Unleashing the full potential of AI with in-package optical I/O

Today’s artificial intelligence (AI) models are growing in both size and sophistication at an unprecedented rate. Unfortunately, the traditional architectures found in data centers cannot satisfy the evolving demands of modern enterprise-level AI systems. An emerging solution is to use the composability capabilities provided by disaggregated system architectures. But the full potential of disaggregated architectures can be achieved only by means of advanced in-package optical input/output (I/O) technology.

Welcome to the second AI era

Although many people think of AI as being a relatively new development, it has been long in the making. Circa the 1840s, for example, while working with Charles Babbage on his Analytical Steam Engine, English mathematician and writer Ada Lovelace recognized that the numbers processed by the machine could be used as symbols to represent things like musical notes.

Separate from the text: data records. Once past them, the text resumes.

(** ** A commit keeps it *)

Lemma recorded_amounts (q : Postings) : recorded q -> has_nil_amount q = false.
Proof.
  intros Hq. apply not_true_iff_false. intros Hn. apply existsb_exists in Hn as (x & Hx & Hn).
  apply list_elem_of_In in Hx. apply bool_decide_eq_true in Hn.
  destruct (proj1 (Forall_forall _ _) Hq x Hx) as (_ & _ & _ & _ & a & Ha & _). congruence.
Qed.

Lemma applied_rows_kept now_ db_now_ p opts us t alloc d d' k :
  applied now_ db_now_ p opts us t alloc d d' ->
  is_Some (volumes d !! k) \/ touched (TPostings t) k -> is_Some (volumes d' !! k).
Proof.
  intros Ha Hk. rewrite (applied_rows _ _ _ _ _ _ _ _ _ Ha). case_decide as Hin; [by eexists|].
  destruct Hk as [?|Ht]; [done|]. by apply (updates_touched _ _ (applied_updates _ _ _ _ _ _ _ _ _ Ha)) in Ht.
Qed.

Lemma applied_transactions now_ db_now_ p opts us t alloc d d' i :
  applied now_ db_now_ p opts us t alloc d d' ->
  is_Some (transactions d' !! i) <-> i = TxID t \/ is_Some (transactions d !! i).
Proof.
  intros Ha. destruct (applied_transaction _ _ _ _ _ _ _ _ _ Ha) as (_ & m & _ & ->).
  rewrite lookup_insert_is_Some. destruct (decide (TxID t = i)) as [->|]; naive_solver.
Qed.

Lemma log_ids_below d : log_ok d ->
  forall i, is_Some (logs d !! i) -> exists l, ledger_row d = Some l /\ i <= last_log_id l.
Proof.
  unfold log_ok. intros Hok i Hi. destruct (ledger_row d) as [l|].
  - exists l. split; [done|]. by apply (chain_ids _ _ Hok).
  - destruct Hok as [He _]. rewrite He, lookup_empty in Hi. by destruct Hi.
Qed.

Lemma landed_commit_projection E p opts h d0 t d' :
  landed_commit E p opts h d0 t d' -> Validate p = None -> text_map_ok (default ∅ (OMetadata opts)) ->
  log_ok d0 -> projection_ok d0 -> projection_ok d'.
Proof.
  intros [(us & alloc & d1 & Ha & bytes & Hm & _ & _ & ->) _] Hv Hmeta Hlog Hp.
  destruct (applied_ledger _ _ _ _ _ _ _ _ _ Ha) as (l & Hl & _ & Halloc & _).
  pose proof (applied_recorded _ _ _ _ _ _ _ _ _ Ha Hv) as Hrec.
  eapply (projection_extend d0 _ (logID alloc)); [|simpl; reflexivity|..]; cbn [volumes transactions set_pending
    set_ledger_row set_logs volume_at]; [|..|exact Hp].
  - intros i Hi. destruct (log_ids_below _ Hlog i Hi) as (l' & Hl' & Hle).
    rewrite Halloc. simpl. replace l' with l in Hle by congruence. lia.
  - unfold logged_transaction. simpl.
    rewrite (unmarshal_marshal_transaction t bytes); [done| |done]. by eapply applied_storable.
  - by apply recorded_amounts.
  - intros k. apply (applied_volume_at _ _ _ _ _ _ _ _ _ Ha).
  - intros k. by eapply applied_rows_kept.
  - intros i. by eapply applied_transactions.
Qed.

(** The log is the source of truth. A commit keeps the tables the
    projection of the log: if [VerifyProjection] passes before, it passes after,
    whatever the service and the other sessions did, provided they keep it too. *)
Theorem commit_keeps_projection (W : Weather) (p : Postings) (opts : CommitOptions) (s : Store) :
  (forall n d, log_ok d /\ (VerifyProjection d).2 = Ok tt ->
     log_ok (landed (attempt_env W n) d) /\ (VerifyProjection (landed (attempt_env W n) d)).2 = Ok tt) ->
  text_map_ok (default ∅ (OMetadata opts)) ->
  log_ok (db s) -> (VerifyProjection (db s)).2 = Ok tt ->
  (VerifyProjection (db (CommitTransaction W p opts s).2)).2 = Ok tt.
Proof.
  intros HW Hmeta Hlog Hp. destruct (CommitTransaction W p opts s) as [r s'] eqn:H.
  apply (commit_keeps (fun d => log_ok d /\ (VerifyProjection d).2 = Ok tt) W p opts s r s' H HW);
    [|by split].
  intros n h d0 t d' Hv _ Hc [Hl0 Hp0]. split; [by eapply landed_commit_log|].
  apply verify_projection_passes. apply verify_projection_passes in Hp0. by eapply landed_commit_projection.
Qed.

End codec.

Lemma new_ledger_projection : (VerifyProjection new_ledger).2 = Ok tt.
Proof. vm_compute. reflexivity. Qed.

Lemma commit_keeps_projection_witness :
  (VerifyProjection (db (CommitTransaction calm deposit no_options new_store).2)).2 = Ok tt.
Proof.
  apply (commit_keeps_projection calm); [done|apply map_Forall_empty|apply new_ledger_log
    |apply new_ledger_projection].
Defined.

(** One deposit. *)
Lemma verify_projection_decides_witness :
  tells (db funded_store) /\ length (told_in (db funded_store)) = 1%nat /\ (VerifyProjection (db funded_store)).1 = 2%nat.
Proof.
  assert ((VerifyProjection (db funded_store)).2 = Ok tt) as H by (vm_compute; reflexivity).
  split; [exact (proj1 (proj1 (verify_projection_decides (db funded_store))) H)|].
  assert (length (told_in (db funded_store)) = 1%nat) as Hlen by (vm_compute; reflexivity). split; [exact Hlen|].
  rewrite (proj2 (verify_projection_decides (db funded_store)) H). vm_compute. reflexivity.
Defined.

(** The same deposit, with the postings of its row rewritten: the log, the
    volumes and the ids still agree. *)
Definition altered : Database :=
  let forged (r : TransactionRow) :=
    {| timestamp := timestamp r; inserted_at := inserted_at r; reverted_at := reverted_at r; reference := reference r;
       postings := [pay "world" "users:mallory" 1]; tx_metadata := tx_metadata r; sources := sources r;
       destinations := destinations r; pc_volumes := pc_volumes r |} in
  set_transactions (forged <$> transactions (db funded_store)) (db funded_store).

Example altered_postings_pass :
  (postings <$> transactions altered !! 1) = Some [pay "world" "users:mallory" 1] /\
  (VerifyProjection altered).2 = Ok tt /\ (VerifyLog altered).2 = Ok tt /\ (VerifyConservation altered).2 = [].
Proof. vm_compute. done. Qed.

In her writings, she noted that future machines “might compose elaborate and scientific pieces of music of any degree of complexity or extent.” Lovelace, who was the daughter of poet Lord Byron and mathematician Lady Byron, is considered to be the first computer programmer, and the modern computer language Ada is named in her honor.

The founding event of the field of AI as we know it today was the 1956 Dartmouth Workshop—more formally, the Dartmouth Summer Research Project on Artificial Intelligence. It was a seven-week brainstorming session between engineers and scientists, and it launched the first era of AI, which lasted to around 2012.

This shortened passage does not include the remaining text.